Metadata-Version: 2.4
Name: fastjsonlreader
Version: 0.1.0
Summary: Fast random access to JSONL via a byte-count lookup cache (.bcl)
Author-email: Rafael Rivera Soto <rafaelriverasoto@gmail.com>
License: MIT
Project-URL: Homepage, https://github.com/rrivera1849/fastjsonlreader
Project-URL: Issues, https://github.com/rrivera1849/fastjsonlreader/issues
Keywords: jsonl,nlp,datasets,index,cache
Classifier: Programming Language :: Python :: 3
Classifier: License :: OSI Approved :: MIT License
Classifier: Operating System :: OS Independent
Requires-Python: >=3.8
Description-Content-Type: text/markdown
License-File: LICENSE
Dynamic: license-file

# fastjsonlreader

Disclaimer: README written by GPT-5

Fast random access to JSONL files via a cached **byte-count lookup index** (`.bcl`).  
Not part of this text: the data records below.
(* ===== verification/SqlTheorems.v ===== *)
(** What a transaction of the store does, and tables that hold the entries of a
    dictionary: the statements on such a table are the operations of the dictionary. *)

From S2P Require Export SqliteState RowMappingTheorems.
From stdpp Require Import list sorting.
#[local] Open Scope Z_scope.
#[local] Open Scope stdpp_scope.

(** * Transactions *)

Section transactions.
Context (guard : database → res unit).

Lemma begin_idle d :
  _begin_mutation guard (Idle d) =
    match guard d with Ok _ => (Ok (), InTransaction d d) | Err e => (Err e, Idle d) end.
Proof.
  unfold _begin_mutation, or_rollback, query, begin_immediate, mcatch, mbind, M_bind. cbn. unfold lift.
  by destruct (guard d) as [[]|e].
Qed.

(** A mutation is all of its statements or nothing. *)
Lemma mutation_idle {A} (m : M database A) d :
  mutation guard m (Idle d) =
    match guard d with
    | Err e => (Err e, Idle d)
    | Ok _ => match m d with (Ok a, d') => (Ok a, Idle d') | (Err e, _) => (Err e, Idle d) end
    end.
Proof.
  unfold mutation, _begin_mutation, or_rollback, execute, query, mcatch, rollback, commit, mbind, M_bind,
    begin_immediate, modify, lift, get_st, mret, M_ret, mraise, M_raise. cbn.
  destruct (guard d) as [[]|e]; cbn; [|done]. by destruct (m d) as [[a|e] d'].
Qed.

Lemma mutation_in_transaction {A} (m : M database A) c d :
  mutation guard m (InTransaction c d) = (Err OperationalError, InTransaction c d).
Proof. done. Qed.

(** What holds of the statements holds of the mutation. *)
Lemma wp_mutation {A} (m : M database A) (Q : res A → connection database → Prop) d :
  (∀ e, Q (Err e) (Idle d)) → wp m (λ r d', match r with Ok a => Q (Ok a) (Idle d') | Err _ => True end) d →
  wp (mutation guard m) Q (Idle d).
Proof.
  unfold wp. intros He Hm. rewrite mutation_idle. destruct (guard d) as [[]|e]; [|apply He].
  revert Hm. destruct (m d) as [[a|e] d']; cbn; [done|intros _; apply He].
Qed.
End transactions.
JSONL (JSON Lines) is a common format where each line is a valid JSON object.  
Normally, accessing the *nth* line requires scanning from the beginning.  
`fastjsonlreader` builds and reuses a lightweight cache of byte offsets so you can jump directly to any line in **O(1) file seek time**.

---

## 🚀 Features
- **Fast random access** to JSON objects in large `.jsonl` files.  
- **Cache file (`.bcl`)** stores line lengths or offsets for reuse.  
- **Command-line interface (CLI)** for building caches ahead of time.  
- **Python API** for easy integration into data pipelines.  
- Works on **any size JSONL file** (limited only by disk size).  
- Simple, dependency-free implementation (only standard library).  

---

## 📦 Installation

From PyPI:

```bash
pip install fastjsonlreader
```

From source:
```bash
git clone https://github.com/yourname/fastjsonlreader.git
cd fastjsonlreader
pip install .
```

For development:
```bash
pip install -e .
```

## 🔧 Usage

### CLI

You can build the index (cache file) before using it in code:

```bash
# Build the index (preferred command name)
python -m fastjsonlreader index data.jsonl

# Or using the alias:
python -m fastjsonlreader create-bcl data.jsonl

# Limit to the first N lines:
python -m fastjsonlreader index data.jsonl --num-lines 1000000

# Force rebuild even if a cache exists:
python -m fastjsonlreader index data.jsonl --force

# Show where caches are stored by default:
python -m fastjsonlreader cache-dir
```

### Python API
```python
from fastjsonlreader import FastJSONLReader, build_cache

# Build cache manually (optional; normally auto-generated)
build_cache("data.jsonl")

# Load reader
reader = FastJSONLReader("data.jsonl")

print(len(reader))       # number of lines in the file
print(reader[0])         # first JSON object (parsed as dict)
print(reader[12345])     # 12,346th JSON object
```
The reader behaves like a list:
* __len__ → number of lines
* __getitem__ → parsed JSON object

## ⚡ Performance
* The first time you use a file, fastjsonlreader scans it and writes a .bcl file with the byte lengths of each line.
* Subsequent runs load the .bcl instead of rescanning the file, saving time.
* Lookups currently require summing the line lengths before the target line. For extremely large files, an offset-based cache (storing cumulative sums directly) is recommended — planned for a future release.

## 📂 Cache Files

* Cache files are stored in ~/.fastjsoncache/ by default (one .bcl per JSONL file).
* You can override this with --cache-dir or when initializing the reader:
```python
reader = FastJSONLReader("data.jsonl", cache_dir="/tmp/mycache")
```

## 📄 License

MIT License © 2025 Rafael Rivera Soto